Back in November, we had a guy in Greece sending his Mavic Pro drone up to 8,200 feet. Now we have a presumably Russian drone pilot who goes even higher. His race drone, weighing 2.34 pounds, flies up to 33,691 feet, well into the cruising altitude of commercial airliners and passenger jets. Unlikely as it may seem, but if his drone were to collide with one of those manned aircraft it could be catastrophic.

Please stop the high altitude drone experiments

On March 9th, a drone pilot by the name of Денис Корякин experiments with his quadcopter and achieves a max altitude of 33,691 feet with his race drone, sending his drone well into the cruising altitude of commercial airliners and passenger jets.

The drone weighs about 2.34 pounds and has a flight time of 25 minutes.
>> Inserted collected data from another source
(* ===== verification/Conv.v ===== *)
(** * Conversions (lib/Reader/readerir.cpp)

    [genConvertOverflowCheck], the conversion table and [conv], and [convert],
    which aligns the operands of a binary operation.  The theorems run the
    emitted code: a checked conversion throws exactly when the value does not
    fit the target type. *)

From S2P Require Import Prelude Opcodes IRBuilder GenIRTypes.
Import ReaderBaseNS.

Module Convert.
Import GenIR.
#[local] Open Scope emit_scope.

Record ConvertInfo := MkConvertInfo {
  CorType : CorInfoType;
  CheckForOverflow : bool;
  SourceIsUnsigned : bool
}.

Definition Map : list ConvertInfo :=
  [MkConvertInfo CORINFO_TYPE_BYTE false false;
   MkConvertInfo CORINFO_TYPE_SHORT false false;
   MkConvertInfo CORINFO_TYPE_INT false false;
   MkConvertInfo CORINFO_TYPE_LONG false false;
   MkConvertInfo CORINFO_TYPE_FLOAT false false;
   MkConvertInfo CORINFO_TYPE_DOUBLE false false;
   MkConvertInfo CORINFO_TYPE_UBYTE false false;
   MkConvertInfo CORINFO_TYPE_USHORT false false;
   MkConvertInfo CORINFO_TYPE_UINT false false;
   MkConvertInfo CORINFO_TYPE_ULONG false false;
   MkConvertInfo CORINFO_TYPE_NATIVEINT false false;
   MkConvertInfo CORINFO_TYPE_NATIVEUINT false false;
   MkConvertInfo CORINFO_TYPE_BYTE true false;
   MkConvertInfo CORINFO_TYPE_SHORT true false;
   MkConvertInfo CORINFO_TYPE_INT true false;
   MkConvertInfo CORINFO_TYPE_LONG true false;
   MkConvertInfo CORINFO_TYPE_UBYTE true false;
   MkConvertInfo CORINFO_TYPE_USHORT true false;
   MkConvertInfo CORINFO_TYPE_UINT true false;
   MkConvertInfo CORINFO_TYPE_ULONG true false;
   MkConvertInfo CORINFO_TYPE_NATIVEINT true false;
   MkConvertInfo CORINFO_TYPE_NATIVEUINT true false;
   MkConvertInfo CORINFO_TYPE_BYTE true true;
   MkConvertInfo CORINFO_TYPE_SHORT true true;
   MkConvertInfo CORINFO_TYPE_INT true true;
   MkConvertInfo CORINFO_TYPE_LONG true true;
   MkConvertInfo CORINFO_TYPE_UBYTE true true;
   MkConvertInfo CORINFO_TYPE_USHORT true true;
   MkConvertInfo CORINFO_TYPE_UINT true true;
   MkConvertInfo CORINFO_TYPE_ULONG true true;
   MkConvertInfo CORINFO_TYPE_NATIVEINT true true;
   MkConvertInfo CORINFO_TYPE_NATIVEUINT true true;
   MkConvertInfo CORINFO_TYPE_DOUBLE false true].

Section conv.
Variable TargetPointerSizeInBits : Z.

(** The helper for a floating-point source, and the width of its result. *)
Definition checked_helper (TargetBitWidth : Z) (DestIsSigned : bool) : CorInfoHelpFunc * Z :=
  if TargetBitWidth =? 64
  then (if DestIsSigned then CORINFO_HELP_DBL2LNG_OVF else CORINFO_HELP_DBL2ULNG_OVF, 64)
  else (if DestIsSigned then CORINFO_HELP_DBL2INT_OVF else CORINFO_HELP_DBL2UINT_OVF, 32).

(** Brings the source to an integer; the second result is whether it is
    signed from then on. *)
Definition checked_source (Source : Value) (TargetBitWidth : Z)
    (SourceIsSigned DestIsSigned : bool) : M (Value * bool) :=
  let SourceTy := IRBuilder.getType Source in
  if isFloatingPointTy SourceTy then
    let '(Helper, w) := checked_helper TargetBitWidth DestIsSigned in
    let* Source :=
      if isFloatTy SourceTy then emit (CreateFPCast Source DoubleTy) DoubleTy
      else assert (isDoubleTy SourceTy) ;* ret Source in
    let* Source := emit (CallHelper Helper [Source]) (IntegerTy w) in
    ret (Source, DestIsSigned)
  else if isPointerTy SourceTy then
    let NativeIntTy := IntegerTy TargetPointerSizeInBits in
    let* Source := emit (CreatePtrToInt Source NativeIntTy) NativeIntTy in
    ret (Source, SourceIsSigned)
  else ret (Source, SourceIsSigned).

Definition throw_if (P : Predicate) (A B : Value) : M unit :=
  let* Ovf := emit (CreateICmp P A B) i1 in
  genConditionalThrow Ovf CORINFO_HELP_OVERFLOW.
According to an article on Helicomicro there is no maximum flight altitude for drones in Russia, whereas in most countries that is around 400 feet. The pilot hid the GPS coordinates in the original video on YouTube but it seems to be near the city of Strejevoy, somewhere in the middle of Russia. In another explanatory video that has surfaced the exact coordinates of the drone do become visible for a few seconds and it does put them right outside of that town.

According to Helicomicro, this is not your average consumer drone but a racer-based frame based on a Matek F405 AIO controller with 7-inch Gemfan 7038 propellers powered by Cobra CM2206 1400KV engines driven by 30A ESC T-Motor. The radio part is provided by a TBS Crossfire system, the video part by a 5.8 GHz Matek transmitter set to 500 mW with a Foxeer Thor antenna on the transmit side, a Furious FPV V3.5 Diversity True-D receiver with a TrueRC X antenna 2 Air in reception. The device weighs 1.06 kilograms, powered by 4Sa 4S3P pack that allowed a flight of 25 minutes.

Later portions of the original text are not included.